Overall, this was the best general session of the conference because it came down from 35,000 feet and actually gave tactical advice that I could use.

Kotter also did some very basic, useful things from a media standpoint.  He did not use powerpoint, he used a sketch pad, a sharpie, and had the image put up on a screen.  Kind of a high tech overhead projector.  I have seen professors doing this in college, and Edward DeBono did it in a presentation that I saw.  I like it from an adult learning perspective.

He also illustrated one of his basic points – that people are very creative if the environment is right – with videos of first person interviews.  The one that had a sewer cleaner narrating how he had personalized his truck and equipment was a refreshing reminder of the creative spirit of the American worker.

Overhead projector with a modern touch

Overhead projector with a modern touch

Back to the content.  He made the point that a key executive  skill is getting traction for systemic change, and that there is a basic pattern for making it happen.

It starts with that poorly-defined but muched talked about ingredient – Leadership.

“Leadership is very much associated with vision.  It’s very market oriented, very rational.  It’s very much associated with getting people to really, deeply buy in to this, get aligned and work together, going in the same direction to solve problems.  It’s also about getting employees pumped up, empowered, motivated, inspired to make shifts happen.”

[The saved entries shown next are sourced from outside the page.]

(** ** Properties of lines *)

(** A line that is written is the line that is read. For every scope,
    height, hash and time within Go's types, the line Approve appends parses
    back, checksum included, to exactly that record: it is added to memory, or
    refused as a contradiction if memory holds another hash for the height; and
    the line SetWatermark appends parses back to that watermark. *)
Theorem protect_line_roundtrip sc h hash ts db :
  scope_wf sc → is_u64 h → is_hash hash → is_i64 ts →
  apply_line (TrimRight_crlf (line (A1_body sc h hash ts))) db =
    match Lookup sc h db with
    | Some hash' =>
        if hash' =? hash then Applied (with_records <[(sc, h) := MkRecord sc h hash ts]> db)
        else Semantic (Errorf "two different hashes recorded for height %d (%s)" [h])
    | None => Applied (with_records <[(sc, h) := MkRecord sc h hash ts]> db)
    end ∧
  apply_line (TrimRight_crlf (line (W1_body sc h ts))) db =
    Applied (if watermark_of db sc <? h then with_watermarks <[sc := h]> db else db).
Proof.
  intros Hs Hh Hha Ht. split.
  - change (A1_body sc h hash ts) with (entry_body (EA (MkRecord sc h hash ts))).
    change (line (entry_body ?e)) with (entry_line e).
    rewrite apply_entry, apply_fields_entry by done. unfold Lookup.
    destruct (decide _) as [Hc|Hc]; unfold compatible, rec_key in Hc; cbn [r_Scope r_Height r_BlockHash] in Hc.
    + destruct (records db !! (sc, h)) as [prev|]; cbn [fmap option_fmap option_map]; [|done].
      by rewrite (proj2 (Z.eqb_eq _ _) (Hc prev eq_refl)).
    + destruct (records db !! (sc, h)) as [prev|]; cbn [fmap option_fmap option_map];
        [|by destruct Hc].
      destruct (Z.eqb_spec (r_BlockHash prev) hash) as [E|]; [|done].
      destruct Hc. by intros ? [= <-].
  - change (W1_body sc h ts) with (entry_body (EW sc h ts)).
    change (line (entry_body ?e)) with (entry_line e).
    rewrite apply_entry, apply_fields_entry, decide_True by done. cbn. by destruct (_ <? _).
Qed.

Lemma protect_line_roundtrip_witness :
  let sc := MkScope 31337 0xabc 0xdef in
  apply_line (TrimRight_crlf (line (A1_body sc 100 7 1700000000))) (MkDB ∅ ∅ 0 false true)
  = Applied (MkDB {[(sc, 100) := MkRecord sc 100 7 1700000000]} ∅ 0 false true).
Proof.
  intros sc.
  destruct (protect_line_roundtrip sc 100 7 1700000000 (MkDB ∅ ∅ 0 false true)) as [E _];
    [unfold scope_wf, is_u64, is_address, two64; cbn; lia | unfold is_u64, two64; lia
    | unfold is_hash; lia | unfold is_i64; lia |].
  exact E.
Defined.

Then he talked about urgency.  He said that most orgnizations clearly aren’t feeling a strong sense of urgency to act when it comes to addressing the impact of our current situation.  This lack of urgency directly relates to the change management challenges we are all facing.

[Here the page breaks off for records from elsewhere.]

(* ===== verification/ProtectSafety.v ===== *)
(** * Slashing protection across failures and restarts

    A validator process over time: it opens the database, approves, raises
    watermarks, imports, is killed, and the machine may lose power. Every system
    call may fail. [step] is one such event on [Sys], the disk, the memory of the
    running process (if any) and the history of what was approved so far. *)

From S2P Require Import Prelude Bytes Types Text Protect.

(** ** The system *)

(** What a caller was told: an approval (so a signature may exist), a record
    taken over from another machine, a watermark. *)
Inductive event :=
| Signed (sc : Scope) (h : Z) (hash : Hash) (fresh : bool)
| Known (sc : Scope) (h : Z) (hash : Hash)
| Raised (sc : Scope) (w : Z).

Record Sys := MkSys { sys_disk : Disk; sys_db : option DB; history : list event }.

Definition import_event (r : ExportRecord) : event :=
  if x_Watermark r then Raised (x_Scope r) (x_Height r)
  else Known (x_Scope r) (x_Height r) (x_BlockHash r).

Definition export_wf (r : ExportRecord) : Prop :=
  scope_wf (x_Scope r) ∧ is_u64 (x_Height r) ∧ is_hash (x_BlockHash r) ∧ is_i64 (x_Time r).

(** Go's iteration over a map lists its bindings in some order. *)
Definition listing {K V} `{Countable K} (range : gmap K V → list (K * V)) : Prop :=
  ∀ m, range m ≡ₚ map_to_list m.

Section System.
Context (range_w : gmap Scope Z → list (Scope * Z)).

(** With [synced_open], the file is durable whenever it is opened: what an
    earlier process left in the cache has been written back by then. *)
Inductive step (synced_open : bool) : Sys → Sys → Prop :=
| s_open io d hist r d' :
    (synced_open = true → cached (the_file d) = stable (the_file d)) →
    load io d = (r, d') →
    step synced_open (MkSys d None hist)
      (MkSys d' (match r with Ok db => Some db | _ => None end) hist)
| s_approve io now sc h hash db d hist r db' d' :
    scope_wf sc → is_u64 h → is_hash hash → is_i64 now →
    Approve io now sc h hash db d = (r, db', d') →
    step synced_open (MkSys d (Some db) hist)
      (MkSys d' (Some db')
         (match r with Ok fresh => Signed sc h hash fresh :: hist | _ => hist end))
| s_watermark io now sc w db d hist r db' d' :
    scope_wf sc → is_u64 w → is_i64 now →
    SetWatermark io now sc w db d = (r, db', d') →
    step synced_open (MkSys d (Some db) hist)
      (MkSys d' (Some db') (match r with Ok _ => Raised sc w :: hist | _ => hist end))
| s_import io now rs db d hist r db' d' :
    Forall export_wf rs → is_i64 now →
    Import range_w io now rs db d = (r, db', d') →
    step synced_open (MkSys d (Some db) hist)
      (MkSys d' (Some db') (match r with Ok _ => (import_event <$> rs) ++ hist | _ => hist end))
| s_repair_handled fails db d hist r db' d' :
    RepairHandled fails db d = (r, db', d') →
    step synced_open (MkSys d (Some db) hist) (MkSys d' (Some db') hist)
| s_stop d db hist : (* Close, or the process is killed *)
    step synced_open (MkSys d (Some db) hist) (MkSys d None hist)
| s_write_back d db hist : (* the operating system flushes its cache *)
    step synced_open (MkSys d db hist) (MkSys (set_file (f_sync (the_file d)) d) db hist)
| s_power_loss p d db hist :
    p `prefix_of` limbo (the_file d) →
    step synced_open (MkSys d db hist)
      (MkSys (set_file (MkFile (stable (the_file d) ++ p) (stable (the_file d) ++ p) []) d)
         None hist).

Begin with increasing a sense of urgency.  It helps shake things up and make things happen

Once this is accomplished, employers need to push for positive change, working to achieve some short term wins that will help make the changes stick.

Companies must create systems that managers can both manage and adapt, allowing positive changes to be triggered and implemented at the front lines of customer service.  This is where fear can keep leadership from seeing potential opportunities and, therefore, squelch a sense of urgency to act.  This inaction is the barrier to change.

Combine or alternate this fear with compacency, and things get gridlocked.

“Complacency is when you get a collective group that thinks what it is doing is just fine.  Take Washington DC, for example.  Do you think the two parties are behaving with you in a fundamentally different way than they did five years ago?  Do you think the administration is staffing people with a process that is different than any other administration?  It’s the same.  The same.  The same.”

Kotter urged attendees to avoid the frentetic activity that leaves people emotionally drained and burned out.  “These problems with our serious economic conditions are hurting a whole lot of people, especially the most vulnerable in our society.  This is unacceptable – and also unnecessary.”

I guess what I liked about his approach is that it resonated with the chaos and burnout that I am seeing in modern organizations, and was willing to have the competing issues of complacency and chaos on the same page.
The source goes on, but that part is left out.